WHAT THE TASK ASKS ▸
Skip all lines in the entries below that come before the one containing "calls AfterStart (slot_events". Repeat that line and the rest exactly.
** Opening DATA FOR THIS TASK block **
Lemma stop_failure_witness :
  let ts :=
    r_state (start (bound [plain_builder; unjoinable; plain_builder]) 0) in
  r_value (stop ts 3) = inl (UserError 6) ∧
  r_state (stop ts 3) !! 1 = ts !! 1 ∧
  r_state (stop ts 3) !! 0 = ts !! 0.
Proof.
  assert (Ev ThreadJoin 1 (Some 1) (Some (UserError 6))
          ∈ r_events
              (stop (r_state (start (bound [plain_builder; unjoinable;
                                            plain_builder]) 0)) 3)) as H.
  { vm_compute. apply list_elem_of_further, list_elem_of_here. }
  pose proof (stop_failure_stops_walk _ 3 _ (UserError 6) H
                (or_intror eq_refl) eq_refl)
    as (Hv & _ & Hsame & _ & Hbefore & _).
  split; [exact Hv|]. split; [exact Hsame|].
  exact (proj1 (Hbefore 0 (le_n 1))).
Defined.

Lemma thread_start_failure_witness :
  let ts := bound [plain_builder; unstartable; plain_builder] in
  r_value (start ts 0) = inl (UserError 5) ∧
  calls AfterStart (slot_events 1 (r_events (start ts 0))) = [].
Proof.
  assert (Ev ThreadStart 1 (Some 1) (Some (UserError 5))
          ∈ r_events (start (bound [plain_builder; unstartable;
                                    plain_builder]) 0)) as H.
  { vm_compute. do 3 apply list_elem_of_further. apply list_elem_of_here. }
  pose proof (thread_start_failure _ 0 _ (UserError 5) H eq_refl eq_refl)
    as (Hv & Hno & _).
  split; [exact Hv|exact Hno].
Defined.


Lemma retry_skips_started_slots_witness :
  let ts :=
    r_state (start (bound [plain_builder; unstartable; plain_builder]) 0) in
  r_state (start ts 2) !! 0 = ts !! 0 ∧
  slot_events 0 (r_events (start ts 2)) = [].
Proof.
  assert (Ev ThreadStart 1 (Some 1) (Some (UserError 5))
          ∈ r_events (start (bound [plain_builder; unstartable;
                                    plain_builder]) 0)) as H.
  { vm_compute. do 3 apply list_elem_of_further. apply list_elem_of_here. }
  exact (proj1 (retry_skips_started_slots _ 0 _ (UserError 5) 2 H eq_refl)
           0 (le_n 1)).
Defined.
** Closing DATA FOR THIS TASK block **
YOUR RESPONSE ▸
  calls AfterStart (slot_events 1 (r_events (start ts 0))) = [].
Proof.
  assert (Ev ThreadStart 1 (Some 1) (Some (UserError 5))
          ∈ r_events (start (bound [plain_builder; unstartable;
                                    plain_builder]) 0)) as H.
  { vm_compute. do 3 apply list_elem_of_further. apply list_elem_of_here. }
  pose proof (thread_start_failure _ 0 _ (UserError 5) H eq_refl eq_refl)
    as (Hv & Hno & _).
  split; [exact Hv|exact Hno].
Defined.


Lemma retry_skips_started_slots_witness :
  let ts :=
    r_state (start (bound [plain_builder; unstartable; plain_builder]) 0) in
  r_state (start ts 2) !! 0 = ts !! 0 ∧
  slot_events 0 (r_events (start ts 2)) = [].
Proof.
  assert (Ev ThreadStart 1 (Some 1) (Some (UserError 5))
          ∈ r_events (start (bound [plain_builder; unstartable;
                                    plain_builder]) 0)) as H.
  { vm_compute. do 3 apply list_elem_of_further. apply list_elem_of_here. }
  exact (proj1 (retry_skips_started_slots _ 0 _ (UserError 5) 2 H eq_refl)
           0 (le_n 1)).
Defined.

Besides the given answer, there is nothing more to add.